Social status

Americans Think Activity Signals High Social Status – Quartz

“How are you?”

“Oh, you know, busy, busy.”

Such is a very common conversation in the United States. But why, ask researchers at Columbia and Harvard universities, is everyone suddenly bragging about being busy? Just 100 years ago, boasting about your hobbies, not your job, was a sign of importance and wealth.

In a series of experiments, the results of which will be published in an upcoming article, the researchers tested whether reporting “activity” changes people’s social status.

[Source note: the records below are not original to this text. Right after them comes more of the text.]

Definition convertPriceUpdate (p : PriceEncoderImpl) (cache : Cache) (now : Time)
    (mpt : MarketPriceTimestamp) : go MarketPriceTimestamp :=
  conversionDetails ← GetPriceConversionDetailsForMarket (pe_mutableState p) (mpt_MarketId mpt);
  price ←
    match AdjustByMarketDetails conversionDetails with
    | None =>
        if pcd_Invert conversionDetails
        then prices_Invert (mpt_Price mpt) (pcd_Exponent conversionDetails)
        else Ok (mpt_Price mpt)
    | Some adjust =>
        index ← etm_GetIndexPrice cache (abm_MarketId adjust) (time_Add now (- MaxPriceAge))
                  (Median uint64);
        let '(adjustByIndexPrice, numPricesMedianized) := index in
        if Z.of_nat numPricesMedianized <? abm_MinExchanges adjust then
          Err (ErrNew ("could not retrieve index price for market " +:+
            pretty (abm_MarketId adjust) +:+ ": expected median price from " +:+
            pretty (abm_MinExchanges adjust) +:+ " exchanges, but got " +:+
            pretty numPricesMedianized +:+ " exchanges"))
        else if pcd_Invert conversionDetails then
          prices_Divide adjustByIndexPrice (abm_Exponent adjust) (mpt_Price mpt)
            (pcd_Exponent conversionDetails)
        else
          Ok (prices_Multiply (mpt_Price mpt) (pcd_Exponent conversionDetails)
                adjustByIndexPrice (abm_Exponent adjust))
    end;
  Ok (mkMarketPriceTimestamp (mpt_MarketId mpt) price (mpt_LastUpdatedAt mpt)).

(** A failed conversion is logged (as an error after the grace period) and
    changes nothing. *)
Definition PriceEncoder_UpdatePrice (p : PriceEncoderImpl) (cache : Cache) (now : Time)
    (mpt : MarketPriceTimestamp) : go (Cache * report) :=
  match convertPriceUpdate p cache now mpt with
  | Panic pn => Panic pn
  | Err err => Ok (cache, ConversionFailed err)
  | Ok price =>
      cache' ← etm_UpdatePrice cache (pe_exchangeId p) price;
      Ok (cache', Recorded)
  end.

Definition classify_failure (err : go_error) : failure :=
  if errors_Is err DeadlineExceeded then HttpGetTimeout
  else if errors_Is err ConstRateLimiting then RateLimit
  else match errors_As_exchange err with
  | Some _ => ExchangeSpecificError
  | None =>
      if IsGenericExchangeError err then HttpGet5xx
      else if errors_Is err ConnReset then HttpGetHangup
      else OtherFailure
  end.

One experiment asked participants to read either a Jeff who “works long hours and his schedule is always full” or a Jeff who “doesn’t work and has a quiet lifestyle.” Other experiments tested where activity cues could double as status cues, much like luxury goods. Participants read the story of a middle-aged shopper who frequented a grocery delivery service like Peapod, the upscale grocery store Whole Foods, or the Trader Joes checkout store. In another experiment, they read either Anne listening to music on Bluetooth headphones (a sign of multitasking) or Anne listening to headphones.

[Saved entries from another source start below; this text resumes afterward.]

Lemma add_tickers_Ok cfg exps ms :
  Forall (queryable cfg exps) ms -> distinct_tickers cfg ms ->
  exists t, foldM_go (add_ticker cfg exps) (mkTickerMaps [] ∅ ∅) ms = Ok t /\
    maps_for cfg exps ms t.
Proof.
  induction ms as [|m ms IH] using rev_ind; intros Hq Hinj.
  { eexists; split; [done|]. split; [done| |].
    - intros tk m. simpl. rewrite lookup_empty. split; [done|]. by intros [?%not_elem_of_nil _].
    - intros tk e. simpl. rewrite lookup_empty. split; [done|].
      by intros (m & ?%not_elem_of_nil & _). }
  apply Forall_app in Hq as [Hq Hm]. apply Forall_singleton in Hm as [[mc Hmc] [e He]].
  assert (forall m', m' ∈ ms -> m' ∈ ms ++ [m]) as Hin by (intros; apply elem_of_app; by left).
  destruct IH as (t & Ht & [Htk Hb Hx]); [done|intros m1 m2 ??; apply Hinj; auto|].
  assert (ticker_of cfg m = Some (Ticker mc)) as Htm by (unfold ticker_of; by rewrite Hmc).
  assert (forall m' , m' ∈ ms -> ticker_of cfg m' = Some (Ticker mc) -> m' = m) as Honly.
  { intros m' Hm' E. apply Hinj; [by apply Hin| |congruence]. apply elem_of_app. right. by left. }
  rewrite foldM_go_app, Ht. simpl. unfold add_ticker. rewrite Hmc, He. simpl.
  eexists; split; [done|]. split; simpl.
  - rewrite Htk, omap_app. simpl. by rewrite Htm.
  - intros tk m'. rewrite elem_of_app, list_elem_of_singleton, lookup_insert_Some, Hb. split.
    + intros [[<- <-]|[_ [? ?]]]; auto.
    + intros [[Hm'| ->] E]; [|left; split; [congruence|done]].
      destruct (decide (Ticker mc = tk)) as [<-|]; [|by right].
      left. by rewrite (Honly m').
  - intros tk e'. rewrite lookup_insert_Some, Hx. split.
    + intros [[<- <-]|[_ (m' & Hm' & E & Ee)]].
      * exists m. rewrite elem_of_app, list_elem_of_singleton. auto.
      * exists m'. auto.
    + intros (m' & [Hm'| ->%list_elem_of_singleton]%elem_of_app & E & Ee).
      * destruct (decide (Ticker mc = tk)) as [<-|]; [|right; split; [done|by exists m']].
        left. rewrite (Honly m') in Ee by done. split; [done|congruence].
      * left. split; congruence.
Qed.

Lemma insert_markets_Ok (back : gmap string MarketId) (l : list (string * go_error)) :
  (forall e, e ∈ l -> is_Some (back !! e.1)) ->
  (forall tk tk' m, back !! tk = Some m -> back !! tk' = Some m -> tk = tk') -> NoDup l.*1 ->
  exists r, foldM_go (fun m '(ticker, error) =>
      match back !! ticker with
      | None => unknown_ticker ticker
      | Some marketId => Ok (<[marketId := error]> m)
      end) (∅ : gmap MarketId go_error) l = Ok r /\
    forall m err, r !! m = Some err <-> exists tk, (tk, err) ∈ l /\ back !! tk = Some m.
Proof.
  intros Hb Hinj. induction l as [|[tk err] l IH] using rev_ind; intros Hnd.
  { exists ∅. split; [done|]. intros m err. rewrite lookup_empty. split; [done|].
    by intros (tk & ?%not_elem_of_nil & _). }
  rewrite fmap_app in Hnd. apply NoDup_app in Hnd as (Hnd & Hx & _).
  destruct IH as (r & Hr & Hl); [intros e He; apply Hb, elem_of_app; by left|done|].
  destruct (Hb (tk, err)) as [m Hm]; [apply elem_of_app; right; by left|]. simpl in Hm.
  rewrite foldM_go_app, Hr. simpl. rewrite Hm. simpl. eexists; split; [done|].
  intros m' err'. rewrite lookup_insert_Some, Hl. setoid_rewrite elem_of_app.
  setoid_rewrite list_elem_of_singleton. split.
  - intros [[<- <-]|[Hne (tk' & Hin & Hb')]]; [by exists tk; eauto|by exists tk'; eauto].
  - intros (tk' & [Hin|[= -> ->]] & Hb'); [|left; split; [congruence|done]].
    destruct (decide (m = m')) as [->|]; [|right; eauto].
    exfalso. apply (Hx tk'); [by apply (list_elem_of_fmap_2 fst) in Hin|].
    rewrite (Hinj tk' tk m') by done. by left.
Qed.

Lemma mapM_markets_Ok (back : gmap string MarketId) (l : list (string * Z)) (now : Time) :
  (forall e, e ∈ l -> is_Some (back !! e.1)) ->
  exists mpts, mapM_go (fun '(ticker, price) =>
      match back !! ticker with
      | None => unknown_ticker ticker
      | Some marketId => Ok (mkMarketPriceTimestamp marketId price now)
      end) l = Ok mpts /\
    Forall2 (fun e mpt => back !! e.1 = Some (mpt_MarketId mpt) /\ mpt_Price mpt = e.2 /\
               mpt_LastUpdatedAt mpt = now) l mpts.
Proof.
  induction l as [|[tk p] l IH]; intros Hb; simpl; [by exists []|].
  destruct (Hb (tk, p)) as [m Hm]; [by left|]. simpl in Hm. rewrite Hm. simpl.
  destruct IH as (mpts & -> & Hf); [intros e He; apply Hb; by right|]. simpl.
  eexists; split; [done|]. by constructor.
Qed.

Participants associated ‘activity’ and props of activity with high social status. They thought Jeff was a higher status person when he was busy. They believed that the shopper who had groceries delivered had a status comparable to that of the shopper who went to the notoriously expensive Whole Foods. And yes, they found that Anne had a higher status when she wore a Bluetooth headset. Study authors Silvia Bellezza, Neeru Paharia and Anat Keinan presented their findings in an article for the Harvard Business Review. They offer insight into why the association between activity and status might be:

What has changed so much in a century? We believe that the transition from a leisure status to an activity status can be linked to the development of knowledge-intensive economies. In such economies, individuals who possess the characteristics of human capital that employers or customers value (eg, competence and ambition) should be in high demand and in short supply in the labor market. Thus, by telling others that we are busy and working all the time, we implicitly suggest that we are wanted, which improves our perceived status.

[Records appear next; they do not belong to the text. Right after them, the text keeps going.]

(** the server's handler. A request is accepted exactly when it is not
    empty and every exchange price is nonzero and timed; it then never panics,
    extends the history that the cache holds by the request's prices, and logs
    only medians of markets of the request. Otherwise it is an error as a
    whole. It panics exactly when the server has no cache. *)
Theorem UpdateMarketPrices_correct (now : Time) (server : option MarketToExchangePrices)
    (h : list entry) (req : list MarketPriceUpdate) :
  (forall mte, server = Some mte -> holds_latest h (cell_of mte)) ->
  match UpdateMarketPrices now server req with
  | Ok (mte', logged) =>
      req <> [] /\ valid_request req /\ holds_latest (h ++ entries req) (cell_of mte') /\
      maxPriceAge <$> server = Some (maxPriceAge mte') /\
      logged = GetValidPriceAggregates mte' (mpu_MarketId <$> req) now
  | Err _ => is_Some server /\ ~ (req <> [] /\ valid_request req)
  | Panic _ => server = None
  end.
Proof.
  intros Hh. destruct server as [mte|]; [|done]. specialize (Hh mte eq_refl). simpl.
  destruct (validate_cases req) as [(-> & Hne & Hv)|[[err ->] Hn]]; simpl; [|by split; eauto].
  destruct (MarketToExchangePrices_UpdatePrices_latest mte req h) as (mte' & -> & Hage & Hl);
    [by apply valid_request_well_timed|done|]. simpl.
  split_and!; [done..|congruence|]. unfold logPricefeedCacheAggregates.
  case_bool_decide; [by destruct req|done].
Qed.

(** C5: from cache to cache. When the daemon has a price and none of its
    prices is 0, a tick of the price updater reports success, and afterwards
    every (market, exchange) of the server holds the fresher of its own price
    and the daemon's; nothing else changes. *)
Theorem price_update_end_to_end (now : Time) (etmp : ExchangeToMarketPricesImpl)
    (mte : MarketToExchangePrices) (h : list entry) :
  holds_latest h (cell_of mte) -> (exists k, is_Some (impl_cell etmp k)) ->
  (forall k pt, impl_cell etmp k = Some pt -> Price pt <> 0) ->
  exists mte', StartPriceUpdater_tick (serve_request now) etmp mte = Ok (mte', ReportSuccess) /\
    maxPriceAge mte' = maxPriceAge mte /\
    forall m ex, cell_of mte' (m, ex) =
      match impl_cell etmp (ex, m) with
      | None => cell_of mte (m, ex)
      | Some pt =>
          let old := default NewPriceTimestamp (cell_of mte (m, ex)) in
          Some (if LastUpdateTime old <? LastUpdateTime pt then pt else old)
      end.
Proof.
  intros Hh Hsome Hnz. unfold StartPriceUpdater_tick, RunPriceUpdaterTaskLoop.
  destruct (snapshot_request etmp) as (Hne & Hv & Hk).
  revert Hne Hv Hk. generalize (transformPriceUpdates (ExchangeToMarketPrices_GetAllPrices etmp)).
  simpl. intros req Hne Hv Hk. apply Hne in Hsome. apply Hv in Hnz.
  case_bool_decide as Hl; [|by destruct req].
  destruct (serve_request_valid now mte h req Hsome Hnz Hh) as (mte' & -> & Hage & Hh').
  exists mte'. split_and!; [done|done|]. intros m ex.
  rewrite (holds_latest_step h (h ++ entries req) (cell_of mte) (cell_of mte') (m, ex)
    match impl_cell etmp (ex, m) with
    | Some pt => [(LastUpdateTime pt, Price pt)] | None => [] end); [|done|done| |].
  - destruct (impl_cell etmp (ex, m)) as [[t p]|]; [|done]. unfold bump, time_After. simpl.
    done.
  - by rewrite history_of_app, Hk.
  - destruct (impl_cell etmp (ex, m)); simpl; lia.
Qed.

(** one zero price stops them all. The price conversions of the encoder
    can truncate to 0; while the daemon's cache holds a price 0 for any market
    of any exchange, every tick reports a failure and no price of any market
    reaches the server. *)
Theorem zero_price_blocks_updates (now : Time) (etmp : ExchangeToMarketPricesImpl)
    (mte : MarketToExchangePrices) (k : ExchangeId * MarketId) (t : Time) :
  impl_cell etmp k = Some (mkPriceTimestamp t 0) ->
  exists err, StartPriceUpdater_tick (serve_request now) etmp mte = Ok (mte, ReportFailure err).
Proof.
  intros Hz. unfold StartPriceUpdater_tick, RunPriceUpdaterTaskLoop.
  destruct (snapshot_request etmp) as (_ & Hv & _).
  case_bool_decide; [|by eexists]. unfold serve_request, UpdateMarketPrices.
  destruct (validate_cases (transformPriceUpdates (ExchangeToMarketPrices_GetAllPrices etmp)))
    as [(_ & _ & Hn)|[[err ->] _]]; simpl; [|by eexists].
  by destruct (proj1 Hv Hn _ _ Hz).
Qed.
End Updater.

(** ** A concrete daemon *)
Definition ex_daemon (updates : list (ExchangeId * MarketPriceTimestamp))
    : ExchangeToMarketPricesImpl :=
  match NewExchangeToMarketPrices ["Binance"; "Kraken"] with
  | Ok c => match foldM_go (fun c u => ExchangeToMarketPrices_UpdatePrice c u.1 u.2) c updates with
            | Ok c => c | _ => c end
  | _ => mkExchangeToMarketPrices ∅
  end.
Definition ex_prices : ExchangeToMarketPricesImpl :=
  ex_daemon [("Binance", mkMarketPriceTimestamp 1 100 50); ("Kraken", mkMarketPriceTimestamp 1 110 40);
             ("Binance", mkMarketPriceTimestamp 2 7 45)].
Definition ex_mte : MarketToExchangePrices :=
  match serve 30 [[mkMarketPriceUpdate 1 [mkExchangePrice "Binance" 90 (Some 60)]]] with
  | Ok m => m | _ => NewMarketToExchangePrices 0 end.
Definition ex_history : list entry := [((1, "Binance"), (60, 90))].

Participants’ beliefs about social mobility impacted how they associated occupation with status. In a study with a group of international participants, Italians were more likely to associate leisure, not bustle, with high status. “Americans are more likely to perceive they live in a mobile society, where individual effort can move people up and down the social ladder, while Italians are more likely to believe they live in less mobile societies,” the researchers explain.